### Work request:
Search string "fillCerProviders": state how many lines in the material below contain it, and nothing else.

═════ Material for this task ═════

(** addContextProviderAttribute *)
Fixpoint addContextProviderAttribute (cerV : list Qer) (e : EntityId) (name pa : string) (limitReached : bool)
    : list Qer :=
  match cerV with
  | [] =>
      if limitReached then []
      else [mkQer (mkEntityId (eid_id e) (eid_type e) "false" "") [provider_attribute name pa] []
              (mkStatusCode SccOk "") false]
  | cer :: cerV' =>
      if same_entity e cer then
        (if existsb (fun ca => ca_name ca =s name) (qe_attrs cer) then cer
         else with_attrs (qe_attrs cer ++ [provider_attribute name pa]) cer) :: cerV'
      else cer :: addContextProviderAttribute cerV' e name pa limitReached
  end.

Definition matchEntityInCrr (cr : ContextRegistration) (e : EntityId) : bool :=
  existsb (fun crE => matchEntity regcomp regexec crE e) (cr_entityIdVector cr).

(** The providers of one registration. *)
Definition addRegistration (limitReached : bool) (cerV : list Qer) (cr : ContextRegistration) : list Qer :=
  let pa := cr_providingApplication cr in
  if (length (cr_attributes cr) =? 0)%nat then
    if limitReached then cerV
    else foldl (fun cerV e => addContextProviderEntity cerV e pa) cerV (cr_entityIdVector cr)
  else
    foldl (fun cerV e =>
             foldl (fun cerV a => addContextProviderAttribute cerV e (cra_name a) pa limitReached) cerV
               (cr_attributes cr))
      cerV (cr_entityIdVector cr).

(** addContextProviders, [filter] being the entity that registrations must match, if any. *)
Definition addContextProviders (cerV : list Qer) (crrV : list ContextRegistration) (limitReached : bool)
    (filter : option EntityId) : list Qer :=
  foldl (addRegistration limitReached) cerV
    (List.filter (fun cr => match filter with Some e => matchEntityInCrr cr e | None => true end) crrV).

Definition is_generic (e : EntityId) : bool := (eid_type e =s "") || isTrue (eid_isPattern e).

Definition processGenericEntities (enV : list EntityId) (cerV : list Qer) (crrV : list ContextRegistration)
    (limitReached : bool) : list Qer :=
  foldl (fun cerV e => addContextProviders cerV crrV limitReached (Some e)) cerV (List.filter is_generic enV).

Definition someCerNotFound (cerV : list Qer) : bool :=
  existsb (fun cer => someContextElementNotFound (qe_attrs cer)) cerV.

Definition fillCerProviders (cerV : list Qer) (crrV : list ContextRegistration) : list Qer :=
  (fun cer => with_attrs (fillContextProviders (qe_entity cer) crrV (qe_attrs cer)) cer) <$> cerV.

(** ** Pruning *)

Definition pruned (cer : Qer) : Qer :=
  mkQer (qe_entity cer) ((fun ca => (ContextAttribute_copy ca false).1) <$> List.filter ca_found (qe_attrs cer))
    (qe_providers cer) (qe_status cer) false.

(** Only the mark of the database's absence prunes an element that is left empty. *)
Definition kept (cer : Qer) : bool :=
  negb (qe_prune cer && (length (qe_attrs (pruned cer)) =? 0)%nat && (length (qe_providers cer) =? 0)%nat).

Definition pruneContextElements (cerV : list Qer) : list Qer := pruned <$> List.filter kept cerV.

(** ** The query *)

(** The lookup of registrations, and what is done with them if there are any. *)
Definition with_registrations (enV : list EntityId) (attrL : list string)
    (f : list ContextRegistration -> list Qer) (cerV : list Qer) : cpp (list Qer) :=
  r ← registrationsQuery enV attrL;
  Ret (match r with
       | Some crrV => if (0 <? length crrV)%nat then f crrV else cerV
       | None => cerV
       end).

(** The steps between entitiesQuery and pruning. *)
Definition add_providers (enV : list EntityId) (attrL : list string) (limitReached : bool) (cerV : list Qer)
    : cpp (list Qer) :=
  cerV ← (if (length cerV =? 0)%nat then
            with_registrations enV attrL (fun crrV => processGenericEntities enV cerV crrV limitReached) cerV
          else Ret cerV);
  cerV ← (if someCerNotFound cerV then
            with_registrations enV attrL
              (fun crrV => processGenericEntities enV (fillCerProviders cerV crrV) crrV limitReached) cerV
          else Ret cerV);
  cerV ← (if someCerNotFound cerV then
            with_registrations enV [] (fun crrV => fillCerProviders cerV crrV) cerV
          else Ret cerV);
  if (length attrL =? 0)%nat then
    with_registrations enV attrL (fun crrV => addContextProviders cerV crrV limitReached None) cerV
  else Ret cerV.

═════
═════ Material for this task ═════

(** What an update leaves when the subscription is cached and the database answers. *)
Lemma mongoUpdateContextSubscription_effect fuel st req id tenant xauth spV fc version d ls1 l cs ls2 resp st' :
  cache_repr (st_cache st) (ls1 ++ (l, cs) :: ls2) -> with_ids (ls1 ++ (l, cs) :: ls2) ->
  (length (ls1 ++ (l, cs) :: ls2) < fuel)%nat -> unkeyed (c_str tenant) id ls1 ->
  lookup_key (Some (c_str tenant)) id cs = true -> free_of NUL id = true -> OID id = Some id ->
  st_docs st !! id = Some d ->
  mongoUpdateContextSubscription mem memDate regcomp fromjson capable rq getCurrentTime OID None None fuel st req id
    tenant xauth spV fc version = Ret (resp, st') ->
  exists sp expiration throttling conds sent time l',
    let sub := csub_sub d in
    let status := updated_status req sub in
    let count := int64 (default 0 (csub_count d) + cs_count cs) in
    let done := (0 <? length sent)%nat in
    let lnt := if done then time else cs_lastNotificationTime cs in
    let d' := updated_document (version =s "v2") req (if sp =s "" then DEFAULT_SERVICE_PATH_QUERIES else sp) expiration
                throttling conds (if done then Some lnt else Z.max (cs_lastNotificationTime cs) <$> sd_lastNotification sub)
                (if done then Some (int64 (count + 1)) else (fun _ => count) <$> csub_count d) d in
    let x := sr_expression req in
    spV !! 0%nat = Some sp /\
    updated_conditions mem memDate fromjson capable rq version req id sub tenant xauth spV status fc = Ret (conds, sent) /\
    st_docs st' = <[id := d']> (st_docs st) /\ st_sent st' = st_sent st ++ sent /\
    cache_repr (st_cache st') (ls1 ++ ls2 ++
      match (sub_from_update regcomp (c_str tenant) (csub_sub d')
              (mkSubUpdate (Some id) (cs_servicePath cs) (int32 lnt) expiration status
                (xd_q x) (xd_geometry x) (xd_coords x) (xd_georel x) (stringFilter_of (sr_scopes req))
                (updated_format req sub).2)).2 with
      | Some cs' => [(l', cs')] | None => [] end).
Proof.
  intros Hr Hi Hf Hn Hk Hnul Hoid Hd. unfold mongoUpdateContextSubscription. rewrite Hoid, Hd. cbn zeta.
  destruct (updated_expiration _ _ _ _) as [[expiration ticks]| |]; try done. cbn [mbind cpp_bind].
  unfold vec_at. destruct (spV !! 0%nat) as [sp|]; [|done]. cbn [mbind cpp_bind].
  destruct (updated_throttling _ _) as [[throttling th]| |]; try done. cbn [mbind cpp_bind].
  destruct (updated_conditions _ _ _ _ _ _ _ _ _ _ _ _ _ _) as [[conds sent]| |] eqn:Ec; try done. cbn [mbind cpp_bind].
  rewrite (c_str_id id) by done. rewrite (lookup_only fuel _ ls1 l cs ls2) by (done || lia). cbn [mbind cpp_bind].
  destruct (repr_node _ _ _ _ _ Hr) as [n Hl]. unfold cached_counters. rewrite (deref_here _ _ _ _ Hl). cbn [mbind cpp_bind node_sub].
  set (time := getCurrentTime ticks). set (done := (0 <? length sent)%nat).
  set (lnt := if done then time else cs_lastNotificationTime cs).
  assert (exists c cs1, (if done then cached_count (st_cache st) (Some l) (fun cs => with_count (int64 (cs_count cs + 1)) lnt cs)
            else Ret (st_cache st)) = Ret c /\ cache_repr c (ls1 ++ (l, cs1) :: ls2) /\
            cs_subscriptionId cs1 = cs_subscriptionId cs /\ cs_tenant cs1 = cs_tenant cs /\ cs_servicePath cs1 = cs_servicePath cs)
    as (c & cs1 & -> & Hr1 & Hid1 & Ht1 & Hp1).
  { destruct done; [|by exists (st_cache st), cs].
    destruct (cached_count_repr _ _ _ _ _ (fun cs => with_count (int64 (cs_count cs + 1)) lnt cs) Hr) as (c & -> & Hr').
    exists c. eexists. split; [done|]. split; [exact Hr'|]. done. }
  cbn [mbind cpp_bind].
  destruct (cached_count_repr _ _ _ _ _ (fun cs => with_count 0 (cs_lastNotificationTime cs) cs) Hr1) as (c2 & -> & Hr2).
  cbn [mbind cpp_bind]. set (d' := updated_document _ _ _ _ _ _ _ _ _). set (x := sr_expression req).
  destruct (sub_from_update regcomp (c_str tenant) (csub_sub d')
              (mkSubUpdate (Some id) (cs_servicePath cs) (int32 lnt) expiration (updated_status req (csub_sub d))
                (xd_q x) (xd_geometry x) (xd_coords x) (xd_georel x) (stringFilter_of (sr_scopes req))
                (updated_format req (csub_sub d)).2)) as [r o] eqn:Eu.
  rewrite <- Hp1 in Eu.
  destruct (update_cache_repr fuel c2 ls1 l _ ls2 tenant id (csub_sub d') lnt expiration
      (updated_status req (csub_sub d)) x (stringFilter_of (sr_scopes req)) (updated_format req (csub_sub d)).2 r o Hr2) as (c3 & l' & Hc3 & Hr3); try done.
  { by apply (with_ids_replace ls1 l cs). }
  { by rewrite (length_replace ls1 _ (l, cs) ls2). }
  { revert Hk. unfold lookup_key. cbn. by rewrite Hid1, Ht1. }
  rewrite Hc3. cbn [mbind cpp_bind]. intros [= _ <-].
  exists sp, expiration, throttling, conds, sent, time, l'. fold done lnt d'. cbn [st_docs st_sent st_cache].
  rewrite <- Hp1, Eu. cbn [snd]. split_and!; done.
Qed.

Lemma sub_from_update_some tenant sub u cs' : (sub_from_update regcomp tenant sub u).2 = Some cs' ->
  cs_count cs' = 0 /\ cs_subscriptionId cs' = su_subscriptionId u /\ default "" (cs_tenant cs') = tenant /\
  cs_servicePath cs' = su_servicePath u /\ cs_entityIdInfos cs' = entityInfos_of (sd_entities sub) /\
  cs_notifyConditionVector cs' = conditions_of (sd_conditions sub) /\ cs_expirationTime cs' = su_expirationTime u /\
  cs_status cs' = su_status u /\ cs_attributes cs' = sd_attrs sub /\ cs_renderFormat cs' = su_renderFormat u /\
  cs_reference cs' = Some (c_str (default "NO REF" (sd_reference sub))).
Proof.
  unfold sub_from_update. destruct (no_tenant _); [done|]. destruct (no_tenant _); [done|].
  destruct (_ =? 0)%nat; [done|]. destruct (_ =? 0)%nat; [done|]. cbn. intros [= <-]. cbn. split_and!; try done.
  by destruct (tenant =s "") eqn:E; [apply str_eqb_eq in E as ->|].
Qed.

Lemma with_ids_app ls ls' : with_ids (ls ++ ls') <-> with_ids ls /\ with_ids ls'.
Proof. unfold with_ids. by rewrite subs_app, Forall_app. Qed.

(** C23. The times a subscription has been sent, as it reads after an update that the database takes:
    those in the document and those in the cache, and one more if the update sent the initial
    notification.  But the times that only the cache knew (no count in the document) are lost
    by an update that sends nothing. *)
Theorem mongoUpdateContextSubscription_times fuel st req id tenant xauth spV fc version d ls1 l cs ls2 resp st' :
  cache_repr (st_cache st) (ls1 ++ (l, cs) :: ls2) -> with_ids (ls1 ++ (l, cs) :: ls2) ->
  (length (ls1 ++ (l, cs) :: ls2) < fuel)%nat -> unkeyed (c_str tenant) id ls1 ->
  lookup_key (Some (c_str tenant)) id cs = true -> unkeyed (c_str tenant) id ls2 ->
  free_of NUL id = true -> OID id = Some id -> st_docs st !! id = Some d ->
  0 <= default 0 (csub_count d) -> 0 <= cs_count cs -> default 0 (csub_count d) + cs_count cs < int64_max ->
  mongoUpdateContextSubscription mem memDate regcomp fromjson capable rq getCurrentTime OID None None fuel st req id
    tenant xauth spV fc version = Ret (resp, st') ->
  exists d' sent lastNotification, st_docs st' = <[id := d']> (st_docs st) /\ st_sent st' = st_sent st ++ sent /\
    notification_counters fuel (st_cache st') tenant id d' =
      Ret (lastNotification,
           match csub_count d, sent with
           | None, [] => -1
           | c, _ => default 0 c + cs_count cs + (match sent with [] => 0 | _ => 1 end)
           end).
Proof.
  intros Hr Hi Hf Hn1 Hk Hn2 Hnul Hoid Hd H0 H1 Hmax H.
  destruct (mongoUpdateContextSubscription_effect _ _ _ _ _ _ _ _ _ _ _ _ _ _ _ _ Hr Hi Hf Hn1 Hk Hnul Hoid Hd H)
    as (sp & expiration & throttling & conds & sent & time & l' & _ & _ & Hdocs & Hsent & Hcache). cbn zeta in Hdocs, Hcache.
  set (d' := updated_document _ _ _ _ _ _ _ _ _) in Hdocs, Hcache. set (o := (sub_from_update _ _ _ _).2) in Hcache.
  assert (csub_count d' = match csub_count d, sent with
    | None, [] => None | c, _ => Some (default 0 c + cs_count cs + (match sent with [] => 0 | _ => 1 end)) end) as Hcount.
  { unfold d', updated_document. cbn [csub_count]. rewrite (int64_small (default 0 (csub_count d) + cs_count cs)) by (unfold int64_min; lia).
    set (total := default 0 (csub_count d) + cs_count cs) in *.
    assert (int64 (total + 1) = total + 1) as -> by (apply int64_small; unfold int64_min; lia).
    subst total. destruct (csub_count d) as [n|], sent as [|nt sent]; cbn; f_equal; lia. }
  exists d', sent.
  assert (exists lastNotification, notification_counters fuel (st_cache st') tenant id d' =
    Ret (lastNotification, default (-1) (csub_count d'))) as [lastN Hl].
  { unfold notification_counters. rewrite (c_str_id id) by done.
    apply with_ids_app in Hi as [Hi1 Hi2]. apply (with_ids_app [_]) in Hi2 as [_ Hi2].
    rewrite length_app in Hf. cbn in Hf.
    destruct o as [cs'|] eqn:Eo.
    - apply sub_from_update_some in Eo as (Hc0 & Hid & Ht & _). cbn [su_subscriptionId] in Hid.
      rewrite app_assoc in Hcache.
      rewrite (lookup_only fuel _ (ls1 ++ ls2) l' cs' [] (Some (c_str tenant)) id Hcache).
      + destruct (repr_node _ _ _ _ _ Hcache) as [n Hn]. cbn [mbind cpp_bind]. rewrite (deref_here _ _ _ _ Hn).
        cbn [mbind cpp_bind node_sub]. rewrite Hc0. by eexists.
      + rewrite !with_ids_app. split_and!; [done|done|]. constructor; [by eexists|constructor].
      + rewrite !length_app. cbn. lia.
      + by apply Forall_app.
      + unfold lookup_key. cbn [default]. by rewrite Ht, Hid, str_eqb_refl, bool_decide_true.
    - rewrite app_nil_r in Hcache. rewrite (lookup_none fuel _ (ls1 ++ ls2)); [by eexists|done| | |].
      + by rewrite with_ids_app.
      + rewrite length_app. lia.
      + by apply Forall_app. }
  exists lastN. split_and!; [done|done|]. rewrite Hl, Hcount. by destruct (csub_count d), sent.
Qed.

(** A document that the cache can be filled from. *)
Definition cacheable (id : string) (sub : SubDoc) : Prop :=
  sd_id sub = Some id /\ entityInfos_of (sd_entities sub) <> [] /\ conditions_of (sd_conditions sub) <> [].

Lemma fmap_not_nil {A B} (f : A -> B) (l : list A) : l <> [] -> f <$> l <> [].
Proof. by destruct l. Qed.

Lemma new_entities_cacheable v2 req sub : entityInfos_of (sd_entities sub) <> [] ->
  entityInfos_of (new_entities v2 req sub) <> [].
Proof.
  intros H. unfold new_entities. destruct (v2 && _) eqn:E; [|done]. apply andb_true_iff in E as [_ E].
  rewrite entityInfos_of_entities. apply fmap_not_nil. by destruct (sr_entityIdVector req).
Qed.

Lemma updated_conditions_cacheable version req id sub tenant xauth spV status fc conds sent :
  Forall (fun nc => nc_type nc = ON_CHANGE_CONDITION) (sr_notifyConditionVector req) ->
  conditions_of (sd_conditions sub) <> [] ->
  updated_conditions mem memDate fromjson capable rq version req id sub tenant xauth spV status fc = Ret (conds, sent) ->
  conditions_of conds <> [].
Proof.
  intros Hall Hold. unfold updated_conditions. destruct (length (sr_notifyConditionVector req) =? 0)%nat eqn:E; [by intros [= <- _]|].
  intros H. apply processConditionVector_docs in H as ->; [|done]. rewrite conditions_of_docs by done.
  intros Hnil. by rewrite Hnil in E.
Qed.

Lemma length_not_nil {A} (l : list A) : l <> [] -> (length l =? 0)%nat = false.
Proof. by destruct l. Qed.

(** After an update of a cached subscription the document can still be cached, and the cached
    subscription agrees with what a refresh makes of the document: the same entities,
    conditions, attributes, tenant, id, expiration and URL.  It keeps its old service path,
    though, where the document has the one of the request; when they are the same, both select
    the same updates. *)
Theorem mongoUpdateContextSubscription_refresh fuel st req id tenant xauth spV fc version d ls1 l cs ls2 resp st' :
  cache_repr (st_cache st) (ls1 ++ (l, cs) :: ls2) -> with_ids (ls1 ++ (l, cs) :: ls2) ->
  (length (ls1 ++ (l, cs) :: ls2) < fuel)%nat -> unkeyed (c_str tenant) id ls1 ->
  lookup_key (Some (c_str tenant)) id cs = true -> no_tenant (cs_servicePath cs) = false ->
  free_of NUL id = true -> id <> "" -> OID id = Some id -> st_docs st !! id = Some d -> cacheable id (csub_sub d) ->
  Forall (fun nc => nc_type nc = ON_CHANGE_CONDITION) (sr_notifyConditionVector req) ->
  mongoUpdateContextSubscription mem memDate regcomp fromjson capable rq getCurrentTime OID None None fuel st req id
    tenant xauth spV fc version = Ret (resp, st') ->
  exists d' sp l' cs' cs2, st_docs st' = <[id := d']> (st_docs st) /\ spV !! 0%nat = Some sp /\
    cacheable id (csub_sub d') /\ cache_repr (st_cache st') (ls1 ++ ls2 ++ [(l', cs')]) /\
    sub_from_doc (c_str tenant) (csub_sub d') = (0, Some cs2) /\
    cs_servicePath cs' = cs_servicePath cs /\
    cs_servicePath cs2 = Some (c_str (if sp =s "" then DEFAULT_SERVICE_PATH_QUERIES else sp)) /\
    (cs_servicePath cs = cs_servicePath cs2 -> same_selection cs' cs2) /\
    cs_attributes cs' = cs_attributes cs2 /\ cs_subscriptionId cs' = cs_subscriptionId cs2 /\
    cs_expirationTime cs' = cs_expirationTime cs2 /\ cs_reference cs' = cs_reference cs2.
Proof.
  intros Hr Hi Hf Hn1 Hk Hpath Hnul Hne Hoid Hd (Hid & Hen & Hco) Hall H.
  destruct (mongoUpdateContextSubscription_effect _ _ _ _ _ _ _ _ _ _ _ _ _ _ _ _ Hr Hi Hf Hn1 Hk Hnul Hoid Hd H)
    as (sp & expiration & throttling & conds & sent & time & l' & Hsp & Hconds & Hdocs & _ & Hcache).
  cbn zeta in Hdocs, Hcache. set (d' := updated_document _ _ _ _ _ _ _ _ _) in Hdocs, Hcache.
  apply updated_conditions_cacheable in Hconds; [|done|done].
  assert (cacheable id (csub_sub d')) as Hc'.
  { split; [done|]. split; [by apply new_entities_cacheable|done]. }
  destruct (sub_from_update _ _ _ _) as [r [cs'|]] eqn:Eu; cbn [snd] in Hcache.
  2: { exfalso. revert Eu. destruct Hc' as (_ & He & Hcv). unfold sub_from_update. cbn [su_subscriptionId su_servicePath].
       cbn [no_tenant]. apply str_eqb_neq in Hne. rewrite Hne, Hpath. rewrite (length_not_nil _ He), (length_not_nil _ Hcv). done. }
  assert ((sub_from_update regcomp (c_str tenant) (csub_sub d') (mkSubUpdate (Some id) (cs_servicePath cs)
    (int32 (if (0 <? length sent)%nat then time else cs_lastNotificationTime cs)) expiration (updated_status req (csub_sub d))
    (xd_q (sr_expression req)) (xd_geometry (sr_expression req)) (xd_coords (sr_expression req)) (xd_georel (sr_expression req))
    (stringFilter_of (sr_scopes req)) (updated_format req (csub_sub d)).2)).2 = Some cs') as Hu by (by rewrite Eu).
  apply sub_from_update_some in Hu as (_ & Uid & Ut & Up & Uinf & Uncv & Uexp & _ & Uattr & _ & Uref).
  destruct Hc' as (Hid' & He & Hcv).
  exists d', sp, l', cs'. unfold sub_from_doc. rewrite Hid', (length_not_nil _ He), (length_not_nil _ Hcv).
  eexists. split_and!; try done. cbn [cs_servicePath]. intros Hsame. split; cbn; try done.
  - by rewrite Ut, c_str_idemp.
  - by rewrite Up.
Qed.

═════

### Solution for this exercise:
3